A lot of languages claim to be a C replacement, but Zig is the second language I've seen that seemed like it had a reasonable plan to do so at any appreciable scale. The language makes working with the C ABI pretty easy, but it also has a build system that can seamlessly integrate Zig and C together, as well as having a translate-c that actually works shockingly well in the code I've put through it.
The only thing it didn't do was be 99% compatible with existing C codebases...which was the C++ strategy, the first language I can think of with such a plan. And frankly, I think Zig keeping C's relative simplicity while avoiding some of the pitfalls of the language proper was the better play.
D can compile a project with a C and a D source file with:
dmd foo.d bar.c
./fooI'm not so familiar with D, what is the state of this sort of feature? Is it a built-in tool, or are you talking about the ctod project I found?

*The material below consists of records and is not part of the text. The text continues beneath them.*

Lemma verdict_false path ans :
  verdict path ans = Some false ↔
  ∃ status sv, ans = HttpResponse status sv ∧ (status = 401 ∨ status = 403).
Proof.
  split.
  - destruct ans as [|status sv]; simpl; [done|].
    destruct (Z.eqb_spec status 200) as [->|H2].
    + destruct (String.eqb (os_path_dirname path) ""); [done|]. by destruct sv.
    + destruct (Z.eqb_spec status 401) as [->|H4]; [eauto|].
      destruct (Z.eqb_spec status 403) as [->|H3]; [eauto|]. done.
  - intros (status & sv & -> & Hst). by apply verdict_auth.
Qed.

(** One attempt: the next answer is taken, one request is made with the
    cookies of the session and the configured timeout, and no path other
    than the output path is written. *)
Lemma attempt_once_run self url path mr a w :
  ∃ fs' tr,
    attempt_once self url path mr a w
      = (verdict path (hd HttpRaised (w_server w)), World fs' (tl (w_server w)), tr)
    ∧ timeline tr = [Request url]
    ∧ gets tr = [(url, s_cookies (d_session self), timeout (d_config self))]
    ∧ (writes tr = [] ∧ fs' = w_fs w
       ∨ writes tr = [path] ∧ fs' = <[path := Blob]> (w_fs w))
    ∧ (verdict path (hd HttpRaised (w_server w)) = Some true → writes tr = [path])
    ∧ (os_path_dirname path = "" → writes tr = []).
Proof.
  destruct w as [fs srv].
  unfold attempt_once, io_bind, log, emit, session_get, save_body. simpl.
  destruct (hd HttpRaised srv) as [|status sv]; simpl.
  - eexists _, _. split; [reflexivity|]. split; [done|]. split; [done|].
    split; [by left|done].
  - destruct (status =? 200).
    + destruct (String.eqb_spec (os_path_dirname path) "") as [Hd|Hd].
      { eexists _, _. split; [reflexivity|]. split; [done|]. split; [done|].
        split; [by left|done]. }
      destruct sv as [|[]]; simpl; eexists _, _; (split; [reflexivity|]);
        (split; [done|]); (split; [done|]);
        (split; [first [by left|by right]|done]).
    + destruct ((status =? 401) || (status =? 403)); simpl;
        eexists _, _; (split; [reflexivity|]);
        (split; [done|]); (split; [done|]); (split; [by left|done]).
Qed.
Fixpoint digits (acc : Z) (s : string) : Z :=
  match s with
  | String c t => match digit c with Some d => digits (10 * acc + d) t | None => acc end
  | EmptyString => acc
  end.

Definition saturate (z : Z) : Z := Z.max (- 2 ^ 63) (Z.min z (2 ^ 63 - 1)).

Definition atol (s : string) : Z :=
  saturate
    match skip_spaces s with
    | String "-" t => - digits 0 t
    | String "+" t => digits 0 t
    | t => digits 0 t
    end.

Definition atoi (s : string) : Z := s32 (atol s).

Lemma atoi_range (s : string) : - 2 ^ 31 <= atoi s < 2 ^ 31.
Proof. apply s32_range. Qed.

(** ** Lists *)

Lemma find_app {A} (f : A -> bool) (l1 l2 : list A) :
  List.find f (l1 ++ l2) = match List.find f l1 with Some x => Some x | None => List.find f l2 end.
Proof. induction l1 as [|x l1 IH]; simpl; [done|]. by destruct (f x). Qed.

(** A key without duplicates determines the element. *)
Lemma NoDup_map_inj {A B} (f : A -> B) (l : list A) (x y : A) :
  NoDup (map f l) -> x ∈ l -> y ∈ l -> f x = f y -> x = y.
Proof.
  intros H Hx Hy E. apply list_elem_of_lookup in Hx as [i Hi], Hy as [j Hj].
  assert (i = j) as ->; [|congruence].
  eapply (NoDup_lookup (f <$> l)); [exact H| |]; rewrite list_lookup_fmap, ?Hi, ?Hj; simpl; by rewrite ?E.
Qed.

Lemma NoDup_map_filter {A B} (f : A -> B) (P : A -> bool) (l : list A) : NoDup (map f l) -> NoDup (map f (List.filter P l)).
Proof.
  induction l as [|x l IH]; intros H; [done|]. cbn [map List.filter] in *. apply NoDup_cons in H as [H1 H2].
  destruct (P x); [|by apply IH]. cbn [map]. apply NoDup_cons. split; [|by apply IH]. contradict H1.
  apply list_elem_of_In, in_map_iff in H1 as [y [E H1]]. apply List.filter_In in H1 as [H1 _].
  apply list_elem_of_In, in_map_iff. by exists y.
Qed.

Lemma Forall_filter_l {A} (Q : A -> Prop) (P : A -> bool) (l : list A) : Forall Q l -> Forall Q (List.filter P l).
Proof. induction 1; simpl; [constructor|]. destruct (P _); [by constructor|done]. Qed.
(* ===== verification/Client.v ===== *)
(** * Client: the HTTP client of cwmpd ([src/src/dmmain/cwmpd_client.c])

    The engine hands SOAP messages to the client, which posts them to the ACS
    with libwebsockets and returns the answers to the engine.  The file statics
    are the record [client]: the server ([server]), the data of the current
    session ([session]) and what outlives it.  The callbacks of the library are
    the constructors of [event]; what the library, the clock and the data model
    answer is in their arguments.  Calls into the engine and the library are
    recorded in [calls].  The cookies are any store with the interface
    [CookieStore] of the file CookieJar, which the jar of the daemon implements.

    A value read with [DM_ENG_GetManagementServerValue] is [None] when the
    return code is not zero.  [None] as the result of a whole operation is
    undefined behaviour of the C code: a write past a buffer or the use of a
    null or freed pointer.  The model covers the client from a successful
    [cwmp_client_init] to [cwmp_client_stop]: the context of the library exists. *)

From Stdlib Require Import ZArith Lia Ascii.
From stdpp Require Import base list strings.
From S2P Require Import Prelude CString CookieJar.
Import CString CookieJar.

Module Client.

Definition DEFAULT_SESSION_TIMEOUT : Z := 45.
Definition HTTP_OK : Z := 200.
Definition HTTP_NO_CONTENT : Z := 204.
Definition HTTP_STATUS_UNAUTHORIZED : Z := 401.

(** The results of the callbacks *)
Inductive http_callback := CONTINUE | ERROR | SKIP.

Inductive cwmp_status := cwmp_status_ok | cwmp_status_ko.

(** ** Data *)

(** [auth_t] *)
Inductive auth_t := auth_basic | auth_digest | auth_unsupported | auth_none.

#[export] Instance auth_eq_dec : EqDecision auth_t.
Proof. solve_decision. Defined.

(** A value of the data model *)
Definition dm_value := option cstr.

Record server := {
  acs_server_host : option cstr;
  acs_server_ip : option cstr;
  acs_server_port : Z;
  acs_server_path : option cstr;
  acs_server_scheme : option cstr;
}.

Section Client.

(** The store of cookies *)
Context {J : Type} `{!CookieStore J}.

Record session := {
  auth_type : auth_t;
  http_status : Z;
  rcv_buf : option cstr;
  rcv_buf_len : nat;
  pending_msg : option cstr;
  jar : option J;
  auth_hdr : option cstr;
  connected : bool;
}.

(** The flags of [lws_connect_info.ssl_connection] *)
Record ssl_flags := {
  use_ssl : bool;
  skip_hostname_check : bool;
  allow_selfsigned : bool;
  allow_expired : bool;
}.

(** The pointer [lws_connect_info.path]: null, that of [acs_server_path], that
    of an earlier [acs_server_path], which nothing frees, or freed *)
Inductive path_ptr := PathNull | PathServer | PathReplaced (path : cstr) | PathFreed.

#[export] Instance path_ptr_eq_dec : EqDecision path_ptr.
Proof. solve_decision. Defined.

(** [lws_connect_info] once [cwmp_client_prepare_session] has filled it; before
    that it is zero, the context included. *)
Record connect_info_t := {
  ci_port : Z;
  ci_path : path_ptr;
  ci_ssl_connection : ssl_flags;
}.

(** The headers of a request *)
Inductive header :=
| UserAgent
| ContentLength (n : nat)
| Cookie (s : cstr)
| Authorization (s : cstr)
| ContentType
| SoapAction.

Inductive call :=
| CloseACSSession (success : bool)
| TimerStart (name : string) (wait interval : Z)
| Connect (host : cstr)
| CloseWsi
| RequestHeaders (hs : list header)
| RequestBody (s : cstr)
| ParseSoap (s : cstr)
| SetAcsIp (ip : option cstr)
| UpdateRetryBuffer (msg : cstr)
| UpdateQosInfo (enable : bool) (ip : option cstr) (port : Z)
| DnsResolve.

Record client := {
  cl_server : server;
  cl_session : session;
  connect_info : option connect_info_t;
  session_timeout : Z;
  qos_info_dst_ip : option cstr;
  qos_info_dst_port : Z;
  calls : list call;
}.

Definition no_server : server :=
  {| acs_server_host := None; acs_server_ip := None; acs_server_port := -1;
     acs_server_path := None; acs_server_scheme := None |}.

Definition no_session : session :=
  {| auth_type := auth_none; http_status := 0; rcv_buf := None; rcv_buf_len := 0; pending_msg := None;
     jar := None; auth_hdr := None; connected := false |}.

Definition initial : client :=
  {| cl_server := no_server; cl_session := no_session; connect_info := None; session_timeout := 0;
     qos_info_dst_ip := None; qos_info_dst_port := -1; calls := [] |}.

Definition log (c : call) (w : client) : client :=
  {| cl_server := cl_server w; cl_session := cl_session w; connect_info := connect_info w;
     session_timeout := session_timeout w; qos_info_dst_ip := qos_info_dst_ip w;
     qos_info_dst_port := qos_info_dst_port w; calls := calls w ++ [c] |}.

Definition with_server (s : server) (w : client) : client :=
  {| cl_server := s; cl_session := cl_session w; connect_info := connect_info w;
     session_timeout := session_timeout w; qos_info_dst_ip := qos_info_dst_ip w;
     qos_info_dst_port := qos_info_dst_port w; calls := calls w |}.

Definition with_session (s : session) (w : client) : client :=
  {| cl_server := cl_server w; cl_session := s; connect_info := connect_info w;
     session_timeout := session_timeout w; qos_info_dst_ip := qos_info_dst_ip w;
     qos_info_dst_port := qos_info_dst_port w; calls := calls w |}.

Definition with_connect_info (i : option connect_info_t) (t : Z) (w : client) : client :=
  {| cl_server := cl_server w; cl_session := cl_session w; connect_info := i;
     session_timeout := t; qos_info_dst_ip := qos_info_dst_ip w;
     qos_info_dst_port := qos_info_dst_port w; calls := calls w |}.

Definition with_qos (ip : option cstr) (port : Z) (w : client) : client :=
  {| cl_server := cl_server w; cl_session := cl_session w; connect_info := connect_info w;
     session_timeout := session_timeout w; qos_info_dst_ip := ip; qos_info_dst_port := port;
     calls := calls w |}.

In most languages, I've found that source translation features to be woefully lacking and almost always require human intervention. By contrast, it feels like Zig's `translate-c` goes the extra mile in trying to convert the source to something that Zig can work with as-is. It does this by making use of language features and compiler built-ins that are rather rare to see outside of `translate-c`.
Obviously the stacks of @as, @fooCast, and @truncate you are left with isn't idiomatic Zig, but I find it easier to start with working, yet non-idiomatic code than 90% working code that merely underwent a syntactic change.